Abstract
Background: Swine wastewater, a byproduct of intensive pig farming, is rich in organic matter and nutrients, creating an environment conducive to fungal proliferation.
Methods: Wastewater samples were collected from two locations: the Rivers State University piggery (Port Harcourt LGA) and a private farm in the Ipo community (Ikwerre LGA), Nigeria. Standard microbiological techniques were employed for fungal isolation, utilizing Potato Dextrose Agar (PDA) to promote fungal growth while inhibiting bacterial contamination. Following subculturing to obtain pure colonies, fungal identification was performed based on morphological characteristics, with lactophenol cotton blue staining used for microscopic examination. Antifungal susceptibility testing was conducted using the Kirby Bauer Disc Diffusion method, following Clinical and Laboratory Standards Institute (CLSI) M38-A2 guidelines, with isolates tested against Nystatin, Fluconazole, and Ketoconazole.

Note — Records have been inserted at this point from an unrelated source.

(* ===== verification/Mbox.v ===== *)
(** * Mailboxes

    Models [src/src/kernel/mbox.c] and [src/src/kernel/mbox.h]: five bounded
    message queues, each a circular byte buffer used as a monitor (a lock and
    two condition variables of [Sync]).

    A message is its size field and its bytes; in the buffer it is the four
    little-endian bytes of the size followed by the body.  An operation that
    has to wait returns [Blocked]: the thread has put itself on a wait queue
    (and has released the lock, if it had it) and starts the operation again
    when it is woken, which is what the [while] loops do.

    [print_trace] and [print_mbox_status] only print and are left out. *)

From S2P Require Import Prelude Sched Ring Schedule Sync.

Definition MAX_MBOX : Z := 5.
Definition BUFFER_SIZE : Z := 1024.
Definition MSG_T_HEADER_SIZE : Z := 4.

Record mbox_t : Type := mk_mbox {
  used : Z;
  box_lock : lock_t;
  moreSpace : condition_t;
  moreData : condition_t;
  box_count : Z;
  head : Z;
  tail : Z;
  buffer : list Z
}.

Definition set_used (v : Z) (b : mbox_t) : mbox_t :=
  mk_mbox v (box_lock b) (moreSpace b) (moreData b) (box_count b) (head b) (tail b) (buffer b).
Definition set_box_lock (v : lock_t) (b : mbox_t) : mbox_t :=
  mk_mbox (used b) v (moreSpace b) (moreData b) (box_count b) (head b) (tail b) (buffer b).
Definition set_moreSpace (v : condition_t) (b : mbox_t) : mbox_t :=
  mk_mbox (used b) (box_lock b) v (moreData b) (box_count b) (head b) (tail b) (buffer b).
Definition set_moreData (v : condition_t) (b : mbox_t) : mbox_t :=
  mk_mbox (used b) (box_lock b) (moreSpace b) v (box_count b) (head b) (tail b) (buffer b).
Definition set_box_count (v : Z) (b : mbox_t) : mbox_t :=
  mk_mbox (used b) (box_lock b) (moreSpace b) (moreData b) v (head b) (tail b) (buffer b).
Definition set_head (v : Z) (b : mbox_t) : mbox_t :=
  mk_mbox (used b) (box_lock b) (moreSpace b) (moreData b) (box_count b) v (tail b) (buffer b).
Definition set_tail (v : Z) (b : mbox_t) : mbox_t :=
  mk_mbox (used b) (box_lock b) (moreSpace b) (moreData b) (box_count b) (head b) v (buffer b).
Definition set_buffer (v : list Z) (b : mbox_t) : mbox_t :=
  mk_mbox (used b) (box_lock b) (moreSpace b) (moreData b) (box_count b) (head b) (tail b) v.

(** The mailboxes and the process subsystem. *)
Record mst : Type := mk_mst { procs : kst; Q : list mbox_t }.

(** [Q[q]]: nothing checks that the handle is in range. *)
Definition boxes (q : Z) : M mst mbox_t :=
  fun s => match (if q <? 0 then None else Q s !! Z.to_nat q) with
           | Some b => Ret (b, s)
           | None => Stuck
           end.

Definition put_box (q : Z) (f : mbox_t -> mbox_t) : M mst unit :=
  fun s => match (if q <? 0 then None else Q s !! Z.to_nat q) with
           | Some b => Ret (tt, mk_mst (procs s) (<[Z.to_nat q := f b]> (Q s)))
           | None => Stuck
           end.

Definition pop {A} (m : M kst A) : M mst A := zoom procs (fun k s => mk_mst k (Q s)) m.

(** The result of an operation that may wait. *)
Inductive result (A : Type) : Type :=
| Blocked
| Done (a : A).
Arguments Blocked {A}.
Arguments Done {A} a.

(** ** The circular buffer *)

Definition space_available (b : mbox_t) : Z :=
  if (tail b =? head b) && negb (box_count b =? 0) then 0
  else if head b <? tail b then tail b - head b
  else tail b + BUFFER_SIZE - head b.

(** [buf[(start + i) % BUFFER_SIZE]]; the indices are not negative. *)
Definition buffer_to_msg (buf : list Z) (start bytes : Z) : list Z :=
  (fun i => default 0 (buf !! Z.to_nat ((start + i) mod BUFFER_SIZE))) <$> seqZ 0 bytes.
Definition pending4 (a : pc) : option waiting_call :=
  match a with
  | Recv_token => Some (Receives FLOW_4)
  | Send_token => Some (Sends FLOW_3)
  | Transfer => Some (Receives QUEUE)
  | _ => None
  end.

(** Where a process is in its call: not in [condition_wait], between its
    [lock_release] and its [block], or on the wait queue. *)
Inductive sleep : Type := Awake | Late | Asleep.

(** The effect of a completed call on the other process: a send signals
    [moreData], a receive wakes all on [moreSpace]. *)
Definition signal (done other : option waiting_call) (h : sleep) : sleep :=
  match h, done, other with
  | Asleep, Some (Sends k), Some (Receives j) => if k =? j then Awake else Asleep
  | Asleep, Some (Receives k), Some (Sends j) => if k =? j then Awake else Asleep
  | _, _, _ => h
  end.

Record flow : Type := mk_flow { f3 : proc; h3 : sleep; f4 : proc; h4 : sleep; f_boxes : list mbox_t }.

(** A step: the whole call when it can complete, otherwise the [lock_release] of
    [condition_wait]; or the [block] after it. *)
Definition flow_step (w : who) (c : flow) : option flow :=
  match w with
  | Sender =>
      match h3 c with
      | Asleep => None
      | Late => Some (mk_flow (f3 c) Asleep (f4 c) (h4 c) (f_boxes c))
      | Awake =>
          match process3 (f3 c) (f_boxes c), pending3 (at_ (f3 c)) with
          | Some (p, n), call => Some (mk_flow p Awake (f4 c) (signal call (pending4 (at_ (f4 c))) (h4 c)) n)
          | None, Some _ => Some (mk_flow (f3 c) Late (f4 c) (h4 c) (f_boxes c))
          | None, None => None
          end
      end
  | Receiver =>
      match h4 c with
      | Asleep => None
      | Late => Some (mk_flow (f3 c) (h3 c) (f4 c) Asleep (f_boxes c))
      | Awake =>
          match process4 (f4 c) (f_boxes c), pending4 (at_ (f4 c)) with
          | Some (p, n), call => Some (mk_flow (f3 c) (signal call (pending3 (at_ (f3 c))) (h3 c)) p Awake n)
          | None, Some _ => Some (mk_flow (f3 c) (h3 c) (f4 c) Late (f_boxes c))
          | None, None => None
          end
      end
  end.

Fixpoint flow_run (ws : list who) (c : flow) : option flow :=
  match ws with
  | [] => Some c
  | w :: ws' => match flow_step w c with Some c' => flow_run ws' c' | None => None end
  end.

(** Both processes start; the mailboxes are as the kernel has them. *)
Definition flow_start (boxes : list mbox_t) : flow :=
  mk_flow (mk_proc Open_q 0 true 0) Awake (mk_proc Open_q 0 false 0) Awake boxes.

(** Nobody is in a mailbox, and nobody uses the three; they may hold anything from
    earlier. *)
Definition at_rest (b : mbox_t) : Prop :=
  box_lock b = LOCK_INIT /\ moreSpace b = CONDITION_INIT /\ moreData b = CONDITION_INIT /\ length (buffer b) = 1024%nat.

Definition unused_boxes (boxes : list mbox_t) : Prop :=
  forall k, 2 <= k <= 4 -> exists b, boxes !! Z.to_nat k = Some b /\ at_rest b /\ used b = 0.

(** ** The two on queues *)

Record config : Type := mk_config { p3 : proc; p4 : proc; boxes_of : net }.

Definition step (w : who) (c : config) : option config :=
  match w with
  | Sender => match process3 (p3 c) (boxes_of c) with Some (p, n) => Some (mk_config p (p4 c) n) | None => None end
  | Receiver => match process4 (p4 c) (boxes_of c) with Some (p, n) => Some (mk_config (p3 c) p n) | None => None end
  end.

Definition start (n : net) : config := mk_config (mk_proc Open_q 0 true 0) (mk_proc Open_q 0 false 0) n.

(** Nobody uses the three mailboxes; they may hold anything from earlier. *)
Definition unused (n : net) : Prop := forall k, k = QUEUE \/ k = FLOW_3 \/ k = FLOW_4 -> b_used (n k) = 0.

(** ** Lemmas on mailboxes *)

(** What a mailbox holds for those who have it open or will open it. *)
Definition contents (b : box) : list msg_t := if b_used b =? 0 then [] else b_msgs b.

Lemma contents_used b : 0 < b_used b -> contents b = b_msgs b.
Proof. intros H. unfold contents. by rewrite (proj2 (Z.eqb_neq _ 0)) by lia. Qed.

Lemma contents_open b : 0 <= b_used b -> contents (open_box b) = contents b.
Proof. intros H. unfold contents, open_box. cbn. by rewrite (proj2 (Z.eqb_neq (b_used b + 1) 0)) by lia. Qed.

Lemma contents_close b : b_used b = 1 -> contents (close_box b) = [].
Proof. intros H. unfold contents, close_box. cbn. by rewrite H. Qed.

Lemma contents_closed b : 1 < b_used b -> contents (close_box b) = contents b.
Proof.
  intros H. unfold contents, close_box. cbn. by rewrite (proj2 (Z.eqb_neq (b_used b - 1) 0)), (proj2 (Z.eqb_neq (b_used b) 0)) by lia.
Qed.

Lemma put_eq k b n : put k b n k = b.
Proof. unfold put. by rewrite Z.eqb_refl. Qed.

Lemma put_ne k j b n : j <> k -> put k b n j = n j.
Proof. intros H. unfold put. by rewrite (proj2 (Z.eqb_neq j k)). Qed.

Definition cost (i : Z) : Z := 132 + i mod 128.

Lemma cost_bounds i : 132 <= cost i <= 259.
Proof. unfold cost. pose proof (Z.mod_pos_bound i 128 ltac:(lia)). lia. Qed.

Lemma message_size i : MSG_SIZE (message i) = cost i.
Proof.
  pose proof (cost_bounds i). unfold MSG_SIZE, MSG_T_HEADER_SIZE, message, cost in *. cbn [size].
  rewrite u32_small, s32_small; lia.
Qed.

Lemma total_cons m ms : total (m :: ms) = 4 + Z.of_nat (length (body m)) + total ms.
Proof. unfold total, stored. cbn [fmap list_fmap concat]. rewrite length_app. pose proof (msg_bytes_length m). lia. Qed.

Lemma total_app ms ms' : total (ms ++ ms') = total ms + total ms'.
Proof. induction ms as [|m ms IH]; [done|]. cbn [app]. rewrite !total_cons. lia. Qed.

(** The messages that are under way, from number [a] on. *)
Definition sent (a n : Z) : list msg_t := message <$> seqZ a n.

Lemma sent_length a n : 0 <= n -> Z.of_nat (length (sent a n)) = n.
Proof. intros. unfold sent. rewrite length_fmap, length_seqZ. lia. Qed.

Lemma sent_cons a n : 0 < n -> sent a n = message a :: sent (a + 1) (n - 1).
Proof. intros. unfold sent. rewrite seqZ_cons by lia. cbn. do 2 f_equal; f_equal; lia. Qed.

Lemma sent_snoc a n : 0 <= n -> sent a (n + 1) = sent a n ++ [message (a + n)].
Proof. intros. unfold sent. rewrite seqZ_app by lia. rewrite fmap_app. done. Qed.

Lemma total_message a ms : total (message a :: ms) = cost a + total ms.
Proof.
  rewrite total_cons. unfold message, cost. cbn [body]. rewrite length_replicate.
  pose proof (Z.mod_pos_bound a 128 ltac:(lia)). lia.
Qed.

Lemma total_sent n : forall a, 0 <= n -> 132 * n <= total (sent a n) <= 259 * n.
Proof.
  intros a Hn. revert a. apply (natlike_ind (fun n => forall a, 132 * n <= total (sent a n) <= 259 * n)); [done| |done].
  intros k Hk IH a. rewrite sent_cons by lia. rewrite total_message. specialize (IH (a + 1)).
  replace (Z.succ k - 1) with k by lia. pose proof (cost_bounds a). lia.
Qed.

(** The token. *)
Definition tok : msg_t := mk_msg 0 [].

Lemma total_tokens k : 0 <= k -> total (replicate (Z.to_nat k) tok) = 4 * k.
Proof.
  intros H. replace k with (Z.of_nat (Z.to_nat k)) at 2 by lia. induction (Z.to_nat k) as [|n IH]; [done|].
  cbn [replicate]. rewrite total_cons. cbn [body tok length]. lia.
Qed.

Results: The mean fungal counts were 2.5 ± 0.57 × 10² CFU/ml at the Ipo farm and 1.7 ± 0.21 × 10² CFU/ml at the Rivers State University farm. A total of eight fungal genera were identified: Aspergillus, Penicillium, Fusarium, Candida, Trichoderma, Alternaria, Rhizopus, and Mucor. Notably, Candida spp. and Rhizopus spp. demonstrated 100% susceptibility to all three antifungal agents tested. In contrast, Fusarium spp. showed complete resistance (0% susceptibility) across all agents, while Penicillium spp. exhibited resistance to Nystatin and Ketoconazole (100%) and intermediate susceptibility to Fluconazole (50%). Trichoderma spp. was resistant to both azoles tested (Fluconazole and Ketoconazole), with susceptibility only to Nystatin.
Conclusion: These findings highlight the presence of antifungal-resistant fungi in swine wastewater and emphasize the risk of environmental reservoirs contributing to the spread of resistance genes. This highlights the urgent need for sustainable antimicrobial use in agriculture, enhanced waste management practices, and the establishment of integrated surveillance systems to monitor resistance in both clinical and non-clinical settings.